[Records from a data source]

(* ===== verification/Analytics.v ===== *)
(** * analytics-svc ([services/analytics/internal])

    The projection that folds order events into statistics per concert, and the read
    API over them. *)

From stdpp Require Import base gmap list strings numbers sorting.
From S2P Require Import Prelude Platform GoStrings Events Kafka Consumer.

(** ** The projection ([projection.go]) *)

(** What one event adds to a concert's statistics. *)
Record delta := {
  ticketsSold : Z;
  revenueCents : Z;
  confirmed : Z;
  failed : Z;
}.

#[global] Instance delta_eq_dec : EqDecision delta.
Proof. solve_decision. Defined.

Section Projection.
Context `{U : UuidLib} {J : ProtoJson}.

Record change := {
  c_messageID : UUID;
  c_eventID : UUID;
  c_delta : delta;
}.

#[global] Instance change_eq_dec : EqDecision change.
Proof. solve_decision. Defined.

(** [Ok None] is [ok = false]: the event changes nothing. *)
Definition parse (msg : Message) : res (option change) :=
  match DecodeOrderEvent (msg_Value msg) with
  | Err e => Err (Permanent e)
  | Ok ev =>
      let counted := fun d =>
        match uuid_parse (oe_MessageId ev) with
        | None => Err (Permanent (EWrap ("invalid message_id " +:+ oe_MessageId ev) (EText "invalid UUID")))
        | Some messageID =>
            match uuid_parse (oe_EventId ev) with
            | None => Err (Permanent (EWrap ("invalid event_id " +:+ oe_EventId ev) (EText "invalid UUID")))
            | Some eventID =>
                Ok (Some {| c_messageID := messageID; c_eventID := eventID; c_delta := d |})
            end
        end in
      match oe_Type ev with
      | ORDER_EVENT_TYPE_CONFIRMED =>
          counted {| ticketsSold := to_int64 (Z.of_nat (length (oe_SeatIds ev)));
                     revenueCents := oe_AmountCents ev; confirmed := 1; failed := 0 |}
      | ORDER_EVENT_TYPE_FAILED =>
          counted {| ticketsSold := 0; revenueCents := 0; confirmed := 0; failed := 1 |}
      | _ => Ok None
      end
  end.

(** A row of [event_stats]. *)
Record stats_row := {
  sx_delta : delta;
  sx_updated_at : Z;
}.

Record ana_db := {
  tb_processed : gset UUID;
  tb_stats : gmap UUID stats_row;
}.

#[global] Instance ana_has_db : HasDb ana_db ana_db := {| db_get := id; db_set := fun d _ => d |}.

Definition add_delta (x y : delta) : delta :=
  {| ticketsSold := ticketsSold x + ticketsSold y; revenueCents := revenueCents x + revenueCents y;
     confirmed := confirmed x + confirmed y; failed := failed x + failed y |}.

(** [BIGINT] addition raises an error when the sum does not fit. *)
Definition fits (x : delta) : bool :=
  int64_b (ticketsSold x) && int64_b (revenueCents x) && int64_b (confirmed x) && int64_b (failed x).

(** [INSERT INTO event_stats .. ON CONFLICT (event_id) DO UPDATE SET .. + EXCLUDED ..] *)
Definition upsert_stats (ev : UUID) (d : delta) (now : Z) (m : gmap UUID stats_row)
    : res (gmap UUID stats_row) :=
  match m !! ev with
  | None => Ok (<[ev := {| sx_delta := d; sx_updated_at := now |}]> m)
  | Some r =>
      let d' := add_delta (sx_delta r) d in
      if fits d' then Ok (<[ev := {| sx_delta := d'; sx_updated_at := now |}]> m)
      else Err (EPg out_of_range "")
  end.

(** Record the message and update the counters, in the transaction [tx]. *)
Definition apply (tx : ana_db) (c : change) : prog ana_db ana_db :=
  _ ← pg_call (EWrap "record message");
  if bool_decide (c_messageID c ∈ tb_processed tx) then mret tx else
  _ ← pg_call (EWrap "update event stats");
  now ← tx_now;
  match upsert_stats (c_eventID c) (c_delta c) now (tb_stats tx) with
  | Err e => throw (EWrap "update event stats" e)
  | Ok m => mret {| tb_processed := {[c_messageID c]} ∪ tb_processed tx; tb_stats := m |}
  end.

Definition Handle (msg : Message) : prog ana_db unit :=
  match parse msg with
  | Err e => throw e
  | Ok None => mret tt
  | Ok (Some c) => begin_func (fun tx => tx' ← apply tx c; mret (tt, tx'))
  end.
End Projection.

(** ** The read API ([server/server.go]) *)

Record EventStats := {
  es_EventId : string;
  es_TicketsSold : Z;
  es_RevenueCents : Z;
  es_OrdersConfirmed : Z;
  es_OrdersFailed : Z;
  es_UpdatedAt : Z;
}.

Definition defaultLimit : Z := 20.
Definition maxLimit : Z := 100.

Definition clampLimit (n : Z) : Z :=
  if (n <=? 0)%Z then defaultLimit else if (maxLimit <? n)%Z then maxLimit else n.

Section Server.
Context `{U : UuidLib}.

Definition scanStats (row : UUID * stats_row) : EventStats :=
  let d := sx_delta row.2 in
  {| es_EventId := uuid_string row.1; es_TicketsSold := ticketsSold d;
     es_RevenueCents := revenueCents d; es_OrdersConfirmed := confirmed d;
     es_OrdersFailed := failed d; es_UpdatedAt := sx_updated_at row.2 |}.

Definition GetEventStats (event_id : string) : prog ana_db EventStats :=
  match uuid_parse event_id with
  | None => throw (EStatus InvalidArgument "event_id must be a UUID" [])
  | Some id =>
      _ ← pg_call (EWrap "query event stats");
      s ← get_state;
      match tb_stats s !! id with
      | None => throw (EStatus NotFound "no statistics for this event yet" [])
      | Some r => mret (scanStats (id, r))
      end
  end.

(** [ORDER BY revenue_cents DESC, event_id] *)
Definition revenue_le `{!PgOrder U} (x y : UUID * stats_row) : Prop :=
  (revenueCents (sx_delta y.2) < revenueCents (sx_delta x.2))%Z \/
  (revenueCents (sx_delta x.2) = revenueCents (sx_delta y.2) /\ uuid_le x.1 y.1).

#[global] Instance revenue_le_dec `{!PgOrder U} : RelDecision revenue_le.
Proof. unfold revenue_le. intros x y. apply _. Defined.

Definition ListEventStats `{!PgOrder U} (limit : Z) : prog ana_db (list EventStats) :=
  _ ← pg_call (EWrap "query event stats");
  s ← get_state;
  let rows := take (Z.to_nat (clampLimit limit)) (merge_sort revenue_le (map_to_list (tb_stats s))) in
  _ ← pg_call (EWrap "iterate event stats");
  mret (map scanStats rows).
End Server.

> [Exercise directions]: The lines above should be printed again, exactly as they are.

> [Answer below]:
(* ===== verification/Analytics.v ===== *)
(** * analytics-svc ([services/analytics/internal])

    The projection that folds order events into statistics per concert, and the read
    API over them. *)

From stdpp Require Import base gmap list strings numbers sorting.
From S2P Require Import Prelude Platform GoStrings Events Kafka Consumer.

(** ** The projection ([projection.go]) *)

(** What one event adds to a concert's statistics. *)
Record delta := {
  ticketsSold : Z;
  revenueCents : Z;
  confirmed : Z;
  failed : Z;
}.

#[global] Instance delta_eq_dec : EqDecision delta.
Proof. solve_decision. Defined.

Section Projection.
Context `{U : UuidLib} {J : ProtoJson}.

Record change := {
  c_messageID : UUID;
  c_eventID : UUID;
  c_delta : delta;
}.

#[global] Instance change_eq_dec : EqDecision change.
Proof. solve_decision. Defined.

(** [Ok None] is [ok = false]: the event changes nothing. *)
Definition parse (msg : Message) : res (option change) :=
  match DecodeOrderEvent (msg_Value msg) with
  | Err e => Err (Permanent e)
  | Ok ev =>
      let counted := fun d =>
        match uuid_parse (oe_MessageId ev) with
        | None => Err (Permanent (EWrap ("invalid message_id " +:+ oe_MessageId ev) (EText "invalid UUID")))
        | Some messageID =>
            match uuid_parse (oe_EventId ev) with
            | None => Err (Permanent (EWrap ("invalid event_id " +:+ oe_EventId ev) (EText "invalid UUID")))
            | Some eventID =>
                Ok (Some {| c_messageID := messageID; c_eventID := eventID; c_delta := d |})
            end
        end in
      match oe_Type ev with
      | ORDER_EVENT_TYPE_CONFIRMED =>
          counted {| ticketsSold := to_int64 (Z.of_nat (length (oe_SeatIds ev)));
                     revenueCents := oe_AmountCents ev; confirmed := 1; failed := 0 |}
      | ORDER_EVENT_TYPE_FAILED =>
          counted {| ticketsSold := 0; revenueCents := 0; confirmed := 0; failed := 1 |}
      | _ => Ok None
      end
  end.

(** A row of [event_stats]. *)
Record stats_row := {
  sx_delta : delta;
  sx_updated_at : Z;
}.

Record ana_db := {
  tb_processed : gset UUID;
  tb_stats : gmap UUID stats_row;
}.

#[global] Instance ana_has_db : HasDb ana_db ana_db := {| db_get := id; db_set := fun d _ => d |}.

Definition add_delta (x y : delta) : delta :=
  {| ticketsSold := ticketsSold x + ticketsSold y; revenueCents := revenueCents x + revenueCents y;
     confirmed := confirmed x + confirmed y; failed := failed x + failed y |}.

(** [BIGINT] addition raises an error when the sum does not fit. *)
Definition fits (x : delta) : bool :=
  int64_b (ticketsSold x) && int64_b (revenueCents x) && int64_b (confirmed x) && int64_b (failed x).

(** [INSERT INTO event_stats .. ON CONFLICT (event_id) DO UPDATE SET .. + EXCLUDED ..] *)
Definition upsert_stats (ev : UUID) (d : delta) (now : Z) (m : gmap UUID stats_row)
    : res (gmap UUID stats_row) :=
  match m !! ev with
  | None => Ok (<[ev := {| sx_delta := d; sx_updated_at := now |}]> m)
  | Some r =>
      let d' := add_delta (sx_delta r) d in
      if fits d' then Ok (<[ev := {| sx_delta := d'; sx_updated_at := now |}]> m)
      else Err (EPg out_of_range "")
  end.

(** Record the message and update the counters, in the transaction [tx]. *)
Definition apply (tx : ana_db) (c : change) : prog ana_db ana_db :=
  _ ← pg_call (EWrap "record message");
  if bool_decide (c_messageID c ∈ tb_processed tx) then mret tx else
  _ ← pg_call (EWrap "update event stats");
  now ← tx_now;
  match upsert_stats (c_eventID c) (c_delta c) now (tb_stats tx) with
  | Err e => throw (EWrap "update event stats" e)
  | Ok m => mret {| tb_processed := {[c_messageID c]} ∪ tb_processed tx; tb_stats := m |}
  end.

Definition Handle (msg : Message) : prog ana_db unit :=
  match parse msg with
  | Err e => throw e
  | Ok None => mret tt
  | Ok (Some c) => begin_func (fun tx => tx' ← apply tx c; mret (tt, tx'))
  end.
End Projection.

(** ** The read API ([server/server.go]) *)

Record EventStats := {
  es_EventId : string;
  es_TicketsSold : Z;
  es_RevenueCents : Z;
  es_OrdersConfirmed : Z;
  es_OrdersFailed : Z;
  es_UpdatedAt : Z;
}.

Definition defaultLimit : Z := 20.
Definition maxLimit : Z := 100.

Definition clampLimit (n : Z) : Z :=
  if (n <=? 0)%Z then defaultLimit else if (maxLimit <? n)%Z then maxLimit else n.

Section Server.
Context `{U : UuidLib}.

Definition scanStats (row : UUID * stats_row) : EventStats :=
  let d := sx_delta row.2 in
  {| es_EventId := uuid_string row.1; es_TicketsSold := ticketsSold d;
     es_RevenueCents := revenueCents d; es_OrdersConfirmed := confirmed d;
     es_OrdersFailed := failed d; es_UpdatedAt := sx_updated_at row.2 |}.

Definition GetEventStats (event_id : string) : prog ana_db EventStats :=
  match uuid_parse event_id with
  | None => throw (EStatus InvalidArgument "event_id must be a UUID" [])
  | Some id =>
      _ ← pg_call (EWrap "query event stats");
      s ← get_state;
      match tb_stats s !! id with
      | None => throw (EStatus NotFound "no statistics for this event yet" [])
      | Some r => mret (scanStats (id, r))
      end
  end.

(** [ORDER BY revenue_cents DESC, event_id] *)
Definition revenue_le `{!PgOrder U} (x y : UUID * stats_row) : Prop :=
  (revenueCents (sx_delta y.2) < revenueCents (sx_delta x.2))%Z \/
  (revenueCents (sx_delta x.2) = revenueCents (sx_delta y.2) /\ uuid_le x.1 y.1).

#[global] Instance revenue_le_dec `{!PgOrder U} : RelDecision revenue_le.
Proof. unfold revenue_le. intros x y. apply _. Defined.

Definition ListEventStats `{!PgOrder U} (limit : Z) : prog ana_db (list EventStats) :=
  _ ← pg_call (EWrap "query event stats");
  s ← get_state;
  let rows := take (Z.to_nat (clampLimit limit)) (merge_sort revenue_le (map_to_list (tb_stats s))) in
  _ ← pg_call (EWrap "iterate event stats");
  mret (map scanStats rows).
End Server.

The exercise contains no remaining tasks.